A lei que prevê o uso do certame licitatório nas contratações públicas vem sendo interpretada de maneira a tornar esse processo uma exceção no dia a dia do governo, e isso tem sido o grande problema. “A licitação tem de ser a regra. No entanto, a maioria dos processos conseguem a sua dispensa por simples falta de organização, assim, as compras se tornam urgentes e passam a ser liberadas”, acusa José Jorge de Vasconcelos Lima, ex-ministro do Tribunal de Contas da União (TCU) entre os anos de 2009 a 2014.
"O máximo que deveria ser aceitável é 20% de compras sem o uso da licitação. Esse número seria o suficiente para englobar as situações emergenciais, como desastres naturais, por exemplo. Mais de 50% é inaceitável"
Ex-ministro do TCU, José Jorge
A opinião do ex-membro da Corte de Contas é compartilhada pelo especialista em Administração e Políticas Públicas José Simões. “Em algumas circunstâncias, a dispensa de licitação pode, sim, ser normal e até recomendada. Mas cabe a nós ficarmos de olho, para que isso não seja uma maneira de burlar as leis públicas. Quando olhamos esses valores bilionários, saltam aos olhos. Em muitos casos, os órgãos públicos deixam o cenário avançar, o processo anterior caducar, aí já está na hora de contratar por emergência e dispensar a licitação”, pontuou o professor.
Exemplos
O Metrópoles teve acesso a compras de serviços e materiais realizadas sem certame licitatório, em 2018, pelo governo federal. Entre elas, a aquisição de produtos de limpeza, escritório, informática e até água mineral. Há ainda contratos emergenciais de: segurança, combate e prevenção de incêndios, telefonia, motoristas e computação.

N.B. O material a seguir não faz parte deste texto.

Lemma replace_nil old new : old <> "" -> Py.replace "" old new = "".
Proof. by destruct old. Qed.

(** Text in which [old] does not occur is returned as it is. *)
Lemma replace_absent old new s :
  old <> "" -> Py.occurs old s = false -> Py.replace s old new = s.
Proof.
  intros Hold. induction s as [|c s IH]; intros Hocc; [by apply replace_nil|].
  cbn [Py.occurs] in Hocc. apply orb_false_elim in Hocc as [Hpre Hocc].
  by rewrite replace_past_other, IH.
Qed.

(** ** The modification interpreter *)

(** Rules run in list order, each on the text the rules before it left. *)
Lemma apply_modifications_app ms1 ms2 text :
  apply_modifications (ms1 ++ ms2)%list text
  = match apply_modifications ms1 text with
    | inl e => inl e
    | inr text' => apply_modifications ms2 text'
    end.
Proof.
  revert text. induction ms1 as [|m ms1 IH]; intros text; [done|].
  cbn [app apply_modifications].
  destruct (apply_modification m text); [done|apply IH].
Qed.

Lemma apply_modification_replace old new text :
  apply_modification (Modification (Some "replace") (Some old) (Some new)) text
  = if String.eqb (Py.replace text old new) text
    then inl (IOError (ReplaceNoChange old new))
    else inr (Py.replace text old new).
Proof. reflexivity. Qed.

(** C6.  A [replace] rule without [match] or without [replacement] fails
    (the configuration error is the failed [assert]); with both it
    substitutes [replacement] for [match] throughout the text, literally,
    and fails (the ineffective-rule error) exactly when the text comes out
    as it went in; rules run in list order, each on the output of the one
    before. *)
Theorem C6_replace_rule m text :
  (action m = Some "replace" ->
   (match_ m = None \/ replacement m = None ->
      apply_modification m text = inl AssertionError)
   /\ (forall old new, match_ m = Some old -> replacement m = Some new ->
         (Py.replace text old new = text ->
            apply_modification m text = inl (IOError (ReplaceNoChange old new)))
         /\ (Py.replace text old new <> text ->
               apply_modification m text = inr (Py.replace text old new))
         /\ (old <> "" -> Py.occurs old text = false -> Py.replace text old new = text)
         /\ (old <> "" -> forall s,
               Py.replace (old +:+ s) old new = new +:+ Py.replace s old new)
         /\ (old <> "" -> forall c s, String.prefix old (String c s) = false ->
               Py.replace (String c s) old new = String c (Py.replace s old new))))
  /\ (forall rest,
        apply_modifications (m :: rest) text
        = match apply_modification m text with
          | inl e => inl e
          | inr text' => apply_modifications rest text'
          end)
  /\ (forall ms1 ms2,
        apply_modifications (ms1 ++ ms2)%list text
        = match apply_modifications ms1 text with
          | inl e => inl e
          | inr text' => apply_modifications ms2 text'
          end).
Proof.
  split; [|split; [reflexivity|intros; apply apply_modifications_app]].
  intros Hact. destruct m as [a mt rp]. simpl in Hact. subst a. split.
  - cbn [match_ replacement]. unfold apply_modification.
    rewrite bool_decide_eq_true_2 by done. cbn [match_ replacement].
    intros [-> | ->]; [done|]. by destruct mt.
  - cbn [match_ replacement]. intros old new [= ->] [= ->].
    rewrite apply_modification_replace. repeat split.
    + intros ->. by rewrite String.eqb_refl.
    + intros Hne. destruct (String.eqb (Py.replace text old new) text) eqn:E; [|done].
      by apply String.eqb_eq in E.
    + intros. by apply replace_absent.
    + intros. by apply replace_at_occurrence.
    + intros. by apply replace_past_other.
Qed.
(** X15: without a secret ([recaptchaSecret] undefined or empty) the
    verifier resolves to [true] without a request: no call of the handler
    contacts the verification endpoint, and every request gets the response
    it would get with [skipRecaptcha] on. *)
Theorem no_secret_is_no_verification env config event :
  or_default (recaptchaSecret config) EmptyString = EmptyString ->
  Forall (fun ev => is_HttpsRequest ev = false)
         (trace (createSendMailHandler env config event)) /\
  result (createSendMailHandler env config event) =
    result (createSendMailHandler env (with_skipRecaptcha config) event).
Proof.
  intros Hnone. split.
  - pose proof (handler_run env config event) as Hrun.
    remember (createSendMailHandler env config event) as run eqn:Erun.
    destruct Hrun; simpl; repeat constructor;
      match goal with
      | H : captcha_stage _ _ _ = _ |- _ =>
          pose proof (proj2 (captcha_stage_no_secret env config props Hnone)) as Hq;
          rewrite H in Hq; simpl in Hq
      end;
      try exact Hq; apply Forall_app; split; try exact Hq; repeat constructor.
  - rewrite !result_handler. unfold handle. rewrite !result_bind.
    destruct (result (extract_body env event)) as [body | e | e];
      try reflexivity.
    destruct (valid (validate env body)) eqn:Hvalid.
    + destruct (valid_is_object env body Hvalid) as [props ->].
      rewrite !(process_valid env _ props Hvalid), !result_bind.
      rewrite (proj1 (captcha_stage_no_secret env config props Hnone)).
      reflexivity.
    + unfold process. rewrite Hvalid. reflexivity.
Qed.

Lemma no_secret_is_no_verification_witness :
  let env := Sample.world (ResponseText Sample.success_false) None in
  let config :=
    {| region := None; skipRecaptcha := None; disableSend := None;
       senderEmail := "no-reply@example.com";
       recipientEmail := "hello@example.com";
       recaptchaSecret := None |} in
  let event := Sample.json_event (Some (Sample.json_text Sample.jane)) in
  Forall (fun ev => is_HttpsRequest ev = false)
         (trace (createSendMailHandler env config event)) /\
  result (createSendMailHandler env config event) =
    result (createSendMailHandler env (with_skipRecaptcha config) event).
Proof.
  intros env config event.
  apply (no_secret_is_no_verification env config event). reflexivity.
Defined.
(** [p.parent]: a path without components is its own parent. *)
Definition parent (p : t) : t :=
  match tail p with
  | [] => p
  | _ => mk (root p) (removelast (tail p))
  end.

(** [p.name] *)
Definition name (p : t) : string := List.last (tail p) "".

Definition starts_with_slash (s : string) : bool :=
  match s with
  | String c _ => Ascii.eqb c slash
  | EmptyString => false
  end.

Fixpoint ends_with_slash (s : string) : bool :=
  match s with
  | EmptyString => false
  | String c EmptyString => Ascii.eqb c slash
  | String _ s' => ends_with_slash s'
  end.

(** [posixpath.join(a, *p)] *)
Definition posix_join (a : string) (ps : list string) : string :=
  fold_left
    (fun path b =>
       if starts_with_slash b then b
       else if String.eqb path "" || ends_with_slash path then path ++ b
       else path ++ "/" ++ b)
    ps a.

(** [Path] applied to several segments, which pathlib joins with
    [posixpath.join] before parsing. *)
Definition of_segments (segs : list string) : t :=
  match segs with
  | [] => of_str ""
  | a :: ps => of_str (posix_join a ps)
  end.

(** [Path.joinpath(p, s)] *)
Definition joinpath (p : t) (s : string) : t := of_segments [str p; s].

End Path.

(** ** [FileNode] *)
Module FileNode.

Record t : Type := mk {
  name : string;
  file_path : Path.t;
  file_id : string;
  size : Z;
  created_at : Z;
  modified_at : Z
}.

(** [hashlib.sha256(f"{name}{file_path}".encode()).hexdigest()] *)
Definition hash_id (name : string) (file_path : Path.t) : string :=
  SHA256.hexdigest (encode (name ++ Path.str file_path)).

Arguments hash_id : simpl never.

Definition generate_file_id (self : t) : string :=
  hash_id (name self) (file_path self).

(** [FileNode(name, file_path)]; [t1] and [t2] are the two readings of
    [time.time()]. *)
Definition init (name : string) (file_path : Path.t) (t1 t2 : Z) : t :=
  mk name file_path (hash_id name file_path) 0 t1 t2.

(** [rename]: the id is regenerated after the name is assigned and before
    the path is. *)
Definition rename (self : t) (new_name : string) (now : Z) : t :=
  let s1 := mk new_name (file_path self) (file_id self)
               (size self) (created_at self) (modified_at self) in
  let s2 := mk (name s1) (file_path s1) (generate_file_id s1)
               (size s1) (created_at s1) (modified_at s1) in
  let s3 := mk (name s2) (Path.joinpath (Path.parent (file_path s2)) new_name)
               (file_id s2) (size s2) (created_at s2) (modified_at s2) in
  mk (name s3) (file_path s3) (file_id s3) (size s3) (created_at s3) now.

(** [move]: the path is assigned first, then the id is regenerated. *)
Definition move (self : t) (path : Path.t) (now : Z) : t :=
  let s1 := mk (name self) path (file_id self)
               (size self) (created_at self) (modified_at self) in
  let s2 := mk (name s1) (file_path s1) (generate_file_id s1)
               (size s1) (created_at s1) (modified_at s1) in
  let s3 := mk (name s2)
               (Path.joinpath (Path.parent (file_path s2)) (Path.name (file_path s2)))
               (file_id s2) (size s2) (created_at s2) (modified_at s2) in
  mk (name s3) (file_path s3) (file_id s3) (size s3) (created_at s3) now.

End FileNode.

(** ** Python [dict] with string keys, in insertion order *)
Module Dict.
Section Ops.
Context {V : Type}.

(** [d.get(k)] *)
Fixpoint get (k : string) (d : list (string * V)) : option V :=
  match d with
  | [] => None
  | (k', v) :: r => if String.eqb k' k then Some v else get k r
  end.

(** [k in d] *)
Definition mem (k : string) (d : list (string * V)) : bool :=
  match get k d with Some _ => true | None => false end.

(** [d[k] = v]: an existing key keeps its position, a new key goes last. *)
Fixpoint set (k : string) (v : V) (d : list (string * V)) : list (string * V) :=
  match d with
  | [] => [(k, v)]
  | (k', v') :: r =>
      if String.eqb k' k then (k', v) :: r else (k', v') :: set k v r
  end.

(** [del d[k]] for a key that is present. *)
Fixpoint del (k : string) (d : list (string * V)) : list (string * V) :=
  match d with
  | [] => []
  | (k', v') :: r => if String.eqb k' k then r else (k', v') :: del k r
  end.

(** [d.values()] *)
Definition values (d : list (string * V)) : list V := map snd d.

End Ops.
End Dict.

(** ** The namespace tree *)

Unset Elimination Schemes.
Inductive Node : Type :=
| FileN (f : FileNode.t)
| DirN (name : string) (children : list (string * Node)).
Set Elimination Schemes.

(** The name attribute, which both node classes have. *)
Definition node_name (n : Node) : string :=
  match n with
  | FileN f => FileNode.name f
  | DirN nm _ => nm
  end.

(** [isinstance(n, DirectoryNode)] and [isinstance(n, FileNode)] *)
Definition is_dir (n : Node) : bool :=
  match n with DirN _ _ => true | FileN _ => false end.
Definition is_file (n : Node) : bool :=
  match n with FileN _ => true | DirN _ _ => false end.

(** The ids of the files below a node, children in iteration order. *)
Fixpoint node_file_ids (n : Node) : list string :=
  match n with
  | FileN f => [FileNode.file_id f]
  | DirN _ ch => flat_map (fun kv => node_file_ids (snd kv)) ch
  end.

(** ** The clock behind [time.time()] *)
Record Clock : Type := mkClock { calls : nat; oracle : nat -> Z }.

Definition time_time (c : Clock) : Z * Clock :=
  (oracle c (calls c), mkClock (S (calls c)) (oracle c)).

(** ** Stateful, fallible computations

    A computation over a state [S] returns the state it reached together
    with a value or the exception raised. *)
Definition M (S A : Type) : Type := S -> S * result A.

Definition ret {S A} (a : A) : M S A := fun s => (s, Ok a).
Definition raise {S A} (e : exn) : M S A := fun s => (s, Raise e).
Definition bind {S A B} (m : M S A) (k : A -> M S B) : M S B :=
  fun s => match m s with
           | (s', Ok a) => k a s'
           | (s', Raise e) => (s', Raise e)
           end.
Definition get_state {S} : M S S := fun s => (s, Ok s).
Definition put_state {S} (s' : S) : M S unit := fun _ => (s', Ok tt).

(** [try: m except e: handler] *)
Definition try_except {S A} (m : M S A) (e : exn) (handler : M S A) : M S A :=
  fun s => match m s with
           | (s', Ok a) => (s', Ok a)
           | (s', Raise e') => if decide (e' = e) then handler s' else (s', Raise e')
           end.

Declare Scope py_scope.
Delimit Scope py_scope with py.
Notation "'let!' x ':=' c1 'in' c2" := (bind c1 (fun x => c2))
  (at level 10, x name, c1 at level 100, c2 at level 200) : py_scope.
Notation "'do!' c1 'in' c2" := (bind c1 (fun _ => c2))
  (at level 10, c1 at level 100, c2 at level 200) : py_scope.
Open Scope py_scope.

(** [for x in l: acc = body(acc, x)] *)
Fixpoint for_each {S A B} (l : list A) (acc : B) (body : B -> A -> M S B) : M S B :=
  match l with
  | [] => ret acc
  | x :: r => let! acc' := body acc x in for_each r acc' body
  end.

(** Python slices [l[1:]], [l[:-1]], [l[1:-1]] and the index [l[-1]]. *)
Definition slice_1 {A} (l : list A) : list A := List.tl l.
Definition slice_to_last {A} (l : list A) : list A := removelast l.
Definition slice_1_to_last {A} (l : list A) : list A := removelast (List.tl l).
Definition index_last {A} (l : list A) : option A :=
  match l with
  | [] => None
  | x :: r => Some (List.last r x)
  end.

(** ** [DirectoryNode]

    A method runs on the directory it is called on and on the clock; it
    returns both as it left them. *)
Module DirectoryNode.

Record t : Type := mk { name : string; children : list (string * Node) }.

Definition to_node (d : t) : Node := DirN (name d) (children d).
Definition of_node (n : Node) : option t :=
  match n with
  | DirN nm ch => Some (mk nm ch)
  | FileN _ => None
  end.

Definition St : Type := (t * Clock)%type.

Definition now : M St Z :=
  fun s => let '(tm, c) := time_time (snd s) in ((fst s, c), Ok tm).

Definition set_children (ch : list (string * Node)) : M St unit :=
  fun s => ((mk (name (fst s)) ch, snd s), Ok tt).

Definition self : M St t := fun s => (s, Ok (fst s)).

(** [DirectoryNode(name)] *)
Definition init (name : string) : t := mk name [].

Definition create_directory (nm : string) : M St t :=
  let! d := self in
  if negb (Dict.mem nm (children d)) then
    let new_dir := init nm in
    do! set_children (Dict.set nm (to_node new_dir) (children d)) in
    ret new_dir
  else raise FileExistsError.

Definition create_file (nm : string) (file_path : Path.t) : M St FileNode.t :=
  let! d := self in
  if negb (Dict.mem nm (children d)) then
    let! t1 := now in
    let! t2 := now in
    let new_file := FileNode.init nm file_path t1 t2 in
    do! set_children (Dict.set nm (FileN new_file) (children d)) in
    ret new_file
  else raise FileExistsError.

Definition set_modified_at (f : FileNode.t) (tm : Z) : FileNode.t :=
  FileNode.mk (FileNode.name f) (FileNode.file_path f) (FileNode.file_id f)
              (FileNode.size f) (FileNode.created_at f) tm.

(** [mutate_file]: the guard on the arguments, the membership test, then
    the assignment; the class of the child that is replaced is not looked
    at. The node passed is a [FileNode], never [None]. *)
Definition mutate_file (nm : string) (file_node : FileNode.t) : M St FileNode.t :=
  if String.eqb nm "" then raise FileNotFoundError
  else
    let! d := self in
    if negb (Dict.mem nm (children d)) then raise FileNotFoundError
    else
      let! tm := now in
      let file_node' := set_modified_at file_node tm in
      do! set_children (Dict.set nm (FileN file_node') (children d)) in
      ret file_node'.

Algumas delas chamam a atenção, como a contratação considerada emergente de “serviços de agenciamento de viagens para voos regulares domésticos e internacionais”. O Ministério do Turismo, por exemplo, contratou uma empresa para prestar essa atividade no valor de R$ 2,004 milhões; e o do Meio Ambiente, por R$ 782 mil. Procurada, a pasta de Turismo informou que não fez uso de licitação, mas atuou como órgão participante de um certame realizado pelo Ministério do Planejamento. Já o Meio Ambiente não respondeu aos questionamentos da reportagem.
Outra contratação com dispensa de licitação foi realizada pelo Ministério dos Direitos Humanos. O órgão pagará R$ 249.900 para alugar o Centro Internacional de Convenções do Brasil (CICB), por apenas quatro dias, durante a realização da IV Conferência de Promoção da Igualdade Racial, em maio. Em nota, segundo informou a Secretaria Nacional de Políticas de Promoção da Igualdade Racial do ministério, tudo ocorreu dentro dos trâmites legais da Lei Geral de Licitações, considerando a previsão de dispensa de licitação, bem como suas exigências.

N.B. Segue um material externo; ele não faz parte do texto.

(** * lovestore-commerce-hub: cart and checkout

    A shallow embedding of the cart store ([Cart.tsx], the add-to-cart
    handlers of the product pages) and of the checkout page
    ([handlePlaceOrder] and what it calls), with the properties of the
    checkout workflow proved about it.

    Conventions.
    - A JavaScript [number] holding a quantity or a stock level is a [Z];
      a price or an amount of money is the exact rational [Q] its decimal
      denotes, where the code has the nearest binary double. What is
      proved of amounts is either the code's own formula or a rounding to
      cents that stays clear of ties, which the errors of doubles do not
      reach.
    - A JavaScript string is a [string], one character per UTF-16 code
      unit: the strings covered are those of code units below 256.
    - Handlers are computations in a state monad [M] that also threads a
      trace of externally visible events (toasts, navigation, requests sent
      to the backend) and the JavaScript completion ([Normal] or [Throw]).
    - [JSON.parse]/[JSON.stringify] of the cart kept under the local-storage
      key ['cart'] are the identity on [list CartItem.t]; an absent key is
      [None]. *)

From Stdlib Require Import ZArith QArith Qround Lia Ascii.
From stdpp Require Import base option list gmap strings.

Local Open Scope Z_scope.

(** ** Data model *)

(** [interface Product] of the product pages. *)
Module Product.
Record t : Type := mk {
  id : string;
  name : string;
  price : Q;
  image : string;
  stock : Z;
  category : string;
  description : string
}.
End Product.

(** [interface CartItem] of [Cart.tsx]: a product snapshot and a quantity. *)
Module CartItem.
Record t : Type := mk {
  id : string;
  name : string;
  price : Q;
  image : string;
  stock : Z;
  category : string;
  description : string;
  quantity : Z
}.

(** [{ ...item, quantity: q }] *)
Definition with_quantity (q : Z) (item : t) : t :=
  mk (id item) (name item) (price item) (image item) (stock item)
     (category item) (description item) q.

(** [{ ...product, quantity: q }] *)
Definition of_product (product : Product.t) (q : Z) : t :=
  mk (Product.id product) (Product.name product) (Product.price product)
     (Product.image product) (Product.stock product)
     (Product.category product) (Product.description product) q.
End CartItem.

(** The row inserted into the [orders] table. *)
Module Order.
Record t : Type := mk {
  user_id : string;
  products : list CartItem.t;
  total : Q;
  status : string
}.
End Order.

(** The toasts the pages raise, by title. *)
Inductive Toast : Type :=
| StockLimitReached (available : Z)   (* "Stock limit reached" *)
| ItemRemoved                         (* "Item removed" *)
| CartCleared                         (* "Cart cleared" *)
| AddedToCart (productName : string)  (* "Added to cart" *)
| AuthenticationRequired              (* "Authentication required" *)
| EmptyCart                           (* "Empty cart" *)
| MissingInformation                  (* "Missing information" *)
| StockUnavailable                    (* "Stock unavailable" *)
| OrderPlaced                         (* "Order placed successfully!" *)
| OrderFailed.                        (* "Order failed" *)

(** Externally visible effects of a handler, in the order they happen. *)
Inductive Event : Type :=
| ev_toast (t : Toast)
| ev_navigate (path : string)
| ev_setIsProcessing (b : bool)
| ev_select_stock (id : string)
| ev_update_stock (id : string) (newStock : Z)
| ev_insert_order (o : Order.t)
| ev_console_error.

(** ** The handler monad: state, trace, and JavaScript completions *)

Inductive Completion (A : Type) : Type :=
| Normal (a : A)
| Throw.
Arguments Normal {A} a.
Arguments Throw {A}.

Definition M (S A : Type) : Type := S → Completion A * S * list Event.

Section Monad.
Context {S : Type}.

Definition ret {A} (a : A) : M S A := λ s, (Normal a, s, []).

Definition bind {A B} (m : M S A) (f : A → M S B) : M S B := λ s,
  match m s with
  | (Normal a, s1, t1) => let '(r, s2, t2) := f a s1 in (r, s2, t1 ++ t2)
  | (Throw, s1, t1) => (Throw, s1, t1)
  end.

Definition throw {A} : M S A := λ s, (Throw, s, []).
Definition get : M S S := λ s, (Normal s, s, []).
Definition modify (f : S → S) : M S unit := λ s, (Normal tt, f s, []).
Definition emit (e : Event) : M S unit := λ s, (Normal tt, s, [e]).
Definition toast (t : Toast) : M S unit := emit (ev_toast t).
Definition navigate (path : string) : M S unit := emit (ev_navigate path).

(** [try { body } catch { handler } finally { final }] *)
Definition try_catch_finally (body handler final : M S unit) : M S unit := λ s,
  let '(r1, s1, t1) := body s in
  let '(r2, s2, t2) :=
    match r1 with
    | Normal _ => (Normal tt, s1, [])
    | Throw => handler s1
    end in
  let '(r3, s3, t3) := final s2 in
  (match r3 with Normal _ => r2 | Throw => Throw end, s3, t1 ++ t2 ++ t3).

(** [await Promise.all(promises)]: every promise of the array has been
    started before the await and runs to its end whether or not another
    one rejects; the await throws when at least one of them rejected. *)
Fixpoint Promise_all {A} (promises : list (M S A)) : M S (list A) :=
  match promises with
  | [] => ret []
  | p :: ps => λ s,
      let '(r, s1, t1) := p s in
      let '(rs, s2, t2) := Promise_all ps s1 in
      (match r, rs with
       | Normal a, Normal l => Normal (a :: l)
       | _, _ => Throw
       end, s2, t1 ++ t2)
  end.
End Monad.

(** [M S] with stdpp's monad notations; [mapM] is [array.map(callback)] for
    a callback with effects. *)
#[global] Instance M_ret {S} : MRet (M S) := @ret S.
#[global] Instance M_bind {S} : MBind (M S) := λ A B f m, bind m f.
(** * The entity-access methods of the database mixin

    A shallow embedding of the service methods of the mixin (adapter
    registry, parameter sanitizer, scope engine, resolve / update /
    replace / remove, find / count / create / clear) and the properties
    of its specification.

    Conventions of the embedding:
    - a JavaScript value is a [Value]; an object used as a record or as a
      dictionary is a [gmap string Value]; a missing property reads as
      [VUndefined];
    - numbers are the integer fragment of the doubles together with [NaN]:
      [Int z] stands for the double [z], which is exact for [z] within
      2^53 of zero ([is_safe]); the negative zero, the fractions and the
      infinities have no counterpart. [Number()] on a string is modelled
      on the strings of [in_number_fragment] (white space, signed decimal
      integer literals, and strings that are no numeric literal), and the
      arithmetic where its result is exact ([offset_exact]); the theorems
      about the value of a number carry these conditions as hypotheses;
    - a property is looked up among the own properties of an object; the
      names of the members of [Object.prototype] are outside the
      embedding where a dictionary is indexed by a name from the caller
      ([Object_prototype_names]);
    - a synchronous function that can throw returns a [Result];
    - an [async] method is a state-passing function on a [World] that
      returns an [Outcome]: it returns, throws, or is still pending when
      the reconnect loop has used the fuel it was given. *)

From Stdlib Require Import ZArith Ascii String Lia.
From stdpp Require Import gmap strings list fin_maps pretty.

Já o Ministério da Agricultura contratou empresa especializada em prevenção e combate de incêndio no valor de R$ 4,932 milhões, porém não explicou o motivo de o serviço ter sido adquirido sem licitação. Enquanto isso, a pasta dos Transportes desembolsou R$ 6,499 milhões para restaurar um trecho da BR-116 depois de desmoronamento de encosta, em Muriaé, na Zona da Mata mineira. A verba foi liberada sem certame licitatório, por se tratar de emergência após desastre.
Questionado pela reportagem sobre o porquê de os órgãos realizarem aquisições e contratações sem licitação, o Ministério do Planejamento disse apenas existir várias hipóteses de dispensa e inexigibilidade. “A instrução da aplicação da modalidade é feita em processo administrativo, que é submetido aos dirigentes de cada órgão (ordenador de despesa e autoridade máxima), a quem compete aprovar a aquisição/contratação por meio dessas modalidades, após a análise jurídica dos autos”, argumentou.